# line of curvature is developable

• May 11th 2013, 11:26 AM
heejenna55
line of curvature is developable
Let β be a curve on M. Show that β is a line of curvature on M iff the surface defined by y(u,v)= β(u)+vU(u) is developable. Here U(u) denotes the unit normal to M along β
• May 12th 2013, 07:40 AM
xxp9
Re: line of curvature is developable
Suppose $\beta$ is the curvature line, denote $T = \beta_u$ the tangent vector of $\beta$, and let B be the unit tangent vector of M
that is orthogonal to T. Thus T, B is the two principal directions forming a basis of the tangent plane, and denote K, k the corresponding principal curvatures.
In this basis the second fundamental form of M is a diagonal matrix $\mathrm{I\!I}=diag( K, k)$

For the surface $\gamma(u,v)= \beta(u)+v \cdot U(u)$, the two coordinate tangent vectors are:
$\gamma_u = \beta_u + v \cdot U_u$ and $\gamma_v = U$

And since $U_u \cdot U = \frac{1}{2}(U\cdot U)_u=0$
$U_u\cdot T=(U\cdot T)_u - U\cdot T_u = - U\cdot T_u=-\beta_{uu} \cdot U = -\mathrm{I\!I}_{11}=-K$
$U_u\cdot B=(U\cdot B)_u - U\cdot B_u = - U\cdot B_u = -\mathrm{I\!I}_{12} = 0$
From the above 3 equations we get $U_u=-K T$ (this can also be obtained by the Frenet Serret formulas)

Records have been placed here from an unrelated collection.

(* ===== verification/BookSpec.v ===== *)
(** * The theorems of the order book

    Each theorem states one guarantee of [src/src/order_book/mod.rs] for every book that satisfies
    the invariant, every well-typed order and every symbol configuration, and is followed by a
    witness on a concrete book. *)

From stdpp Require Import relations.
From S2P Require Import Prelude BTree Fixed Order OrderBook Sweep BookInv BookOps Purge Change.
From S2P Require Import Execute Depth Book.

Section Guarantees.
Context `{I256Ops} `{!I256Laws}.

(** C1: Every book reachable from the empty book by executing, cancelling, amending and purging
    orders keeps both sides in strict price-time priority with unique sequence numbers below the
    counter, has every bid price below every ask price, only positive sizes, a deadline index
    that is not after any GTD deadline, and no parked stop that the last trade would elect. *)
Theorem reachable_book_sound (b : OrderBook) :
  reachable b ->
  (forall side, StronglySorted (priority_lt side) (side_orders side b)) /\
  (forall bid ask, bid ∈ side_orders Buy b -> ask ∈ side_orders Sell b -> o_price bid < o_price ask) /\
  (forall side, Forall (fun o => o_side o = side /\ 0 < o_price o /\ 0 < o_volume o /\
                                 0 <= o_hidden_volume o /\ open_of o <= I128_MAX)
                  (side_orders side b)) /\
  NoDup (o_sequence <$> all_orders b) /\
  Forall (fun o => 0 <= o_sequence o < book_sequence b) (all_orders b) /\
  Forall (covered (earliest_gtd_expiry b)) (all_orders b) /\
  match last_trade_price b with
  | Some p => Forall (fun s => stop_elected s p = false) (stops b)
  | None => True
  end.
Proof.
  intros Hr. destruct (reachable_ok b Hr) as [Hok Hq]. pose proof (bk_ids _ _ Hok) as Hids.
  unfold book_ids in Hids. apply (proj1 (ids_ok_identity _ _ _)) in Hids as [Hu Hb Hc].
  split_and!; try done.
  - intros [|]; [exact (side_priority _ (bk_bids _ _ Hok))|exact (side_priority _ (bk_asks _ _ Hok))].
  - intros bid ask (eb & -> & Heb)%list_elem_of_fmap (ea & -> & Hea)%list_elem_of_fmap.
    by apply (bk_uncrossed _ _ Hok).
  - intros [|]; [exact (side_sizes _ (bk_bids _ _ Hok))|exact (side_sizes _ (bk_asks _ _ Hok))].
Qed.

(** C27: Executing any well-typed order on a sound book always ends: it returns a book that is
    again sound and has consumed exactly one sequence number. It can only panic when the order
    itself or a parked stop is sized in quote currency, never for base-sized orders. *)
Theorem execute_preserves_book (order : Order) (config : SymbolConfig) (b : OrderBook) :
  book_ok b -> quiescent b -> order_typed order -> book_sequence b < U64_MAX ->
  match execute_order_inner order config b with
  | Ret (_, _, b') => book_ok b' /\ quiescent b' /\ book_sequence b' = book_sequence b + 1
  | Panic => o_volume_unit order = UnitQuote \/
             Exists (fun s => o_volume_unit s = UnitQuote) (stops b)
  | Diverged => False
  end.
Proof.
  intros Hok Hq Ht Hs. pose proof (execute_spec order config b Hok Ht Hs) as Hx.
  destruct (execute_order_inner _ _ _) as [[[out o] b']| |]; [|done|done].
  destruct (executed_ok _ _ _ _ _ _ Hx Hok Hs) as (? & ? & ? & _). auto.
Qed.

(** C2: An accepted order conserves volume. On each side, what was open before plus what the order
    leaves resting equals what is open after, plus what the order and the stops it triggered
    took, plus what the automatic GTD purge removed; and a base-sized order that neither parks
    nor rests is accounted for by its fills and its cancelled remainder. *)
Theorem execution_conserves_volume (order : Order) (config : SymbolConfig) (b : OrderBook)
    (out : Outcome) (o : Order) (b' : OrderBook) :
  book_ok b -> order_typed order -> book_sequence b < U64_MAX ->
  execute_order_inner order config b = Ret (out, o, b') -> out_rejected out = None ->
  (forall side, side_open side b + rested_open o out side =
     side_open side b' + taken_open o out side + due_open (o_timestamp order) side b) /\
  (o_volume_unit o = UnitBase -> out_parked out = false -> out_resting out = None ->
     o_volume o = fills_volume (out_fills out) + default 0 (out_cancelled out)).
Proof.
  intros Hok Ht Hs E Hr. pose proof (execute_spec order config b Hok Ht Hs) as Hx. rewrite E in Hx.
  destruct Hx as [|o expired b1 out b' _ _ _ _ _ Hp Had]; [done|]. split.
  - intros side. pose proof (admitted_open _ _ _ _ _ _ _ side Had).
    pose proof (purged_weight open_of _ _ _ _ side Hp) as Ep. rewrite !side_open_values in *.
    change (side_orders side (after_number b)) with (side_orders side b) in Ep.
    unfold due_open, due. cbv beta in Ep. lia.
  - intros Hb Hpk Hre. by eapply admitted_filled.
Qed.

So $\gamma_u = \beta_u + v \cdot U_u = (1-vK)T$ and $\gamma_v = U$
Then the normal vector of this surface is orthogonal to both T and U thus is constant along the v-lines on the surface, which implies the differential of the Gauss map is degenerate along U, thus having a 0 Gaussian curvature and hence developable.

I'll try to show the converse in a new post.
• May 12th 2013, 06:36 PM
hughc1992
Re: line of curvature is developable
is B the binormal vector?
• May 13th 2013, 05:13 AM
xxp9
Re: line of curvature is developable
probably yes in this case but not for general cases. Only when the normal vector of the curve coincides with the normal vector of the surface, B will be the binormal vector.
• May 13th 2013, 06:59 AM
xxp9
Re: line of curvature is developable
For the converse, since we have
$\gamma_u = T + v U_u$, and $\gamma_v = U$, we can compute the first fundamental form
let $k=\langle T, U_u \rangle$ and $b=\langle U_u, B \rangle$ so that $U_u = kT+bB$
So $\gamma_u = T + v (kT+bB) = (1+vk)T+bB$
$E = (1 + vk)^2 + b^2$, $F = \langle T, U \rangle + \langle v U_u, U \rangle = v\langle U_u, U \rangle = \frac{v}{2} \langle U, U \rangle_u = 0$,
$G = \langle U, U \rangle = 1$
According to Gaussian curvature
Use the formula $K = -\frac{1}{2\sqrt{EG}}\left(\frac{\partial}{\partial u}\frac{G_u}{\sqrt{EG}} + \frac{\partial}{\partial v}\frac{E_v}{\sqrt{EG}}\right)$.
We get $K = -\frac{1}{2\sqrt{E}}\frac{\partial}{\partial v}\frac{E_v}{\sqrt{E}}$
= $-\frac{1}{\sqrt{E}}\frac{\partial}{\partial v}\frac{(1+vk)k}{\sqrt{(1 + vk)^2 + b^2}}$
Only when b = 0 the last term vanishes and then we get $U_u = kT$, according to the post line of curvature question T is a principal vector.
• May 13th 2013, 12:47 PM
xxp9
Re: line of curvature is developable
Somebody asked me via private messages that "why the second fundamental form is $\mathrm{I\!I}=diag(K,k)$?", and let me explain here:
The vector $T=\beta_u$ is a unit principal vector, the unit vector $B=U \times T$ is a tangent vector to M and orthogonal to T. So (T, B) form a orthonormal basis of the tangent plane of M. Since T is a principal direction B is the other principal direction, that is, they're the eigen-vectors of the second fundamental form. Then the result follows from the fact that a matrix is diagonal when expressed with respect to its eigen-vector basis, with eign-values as the diagonal values.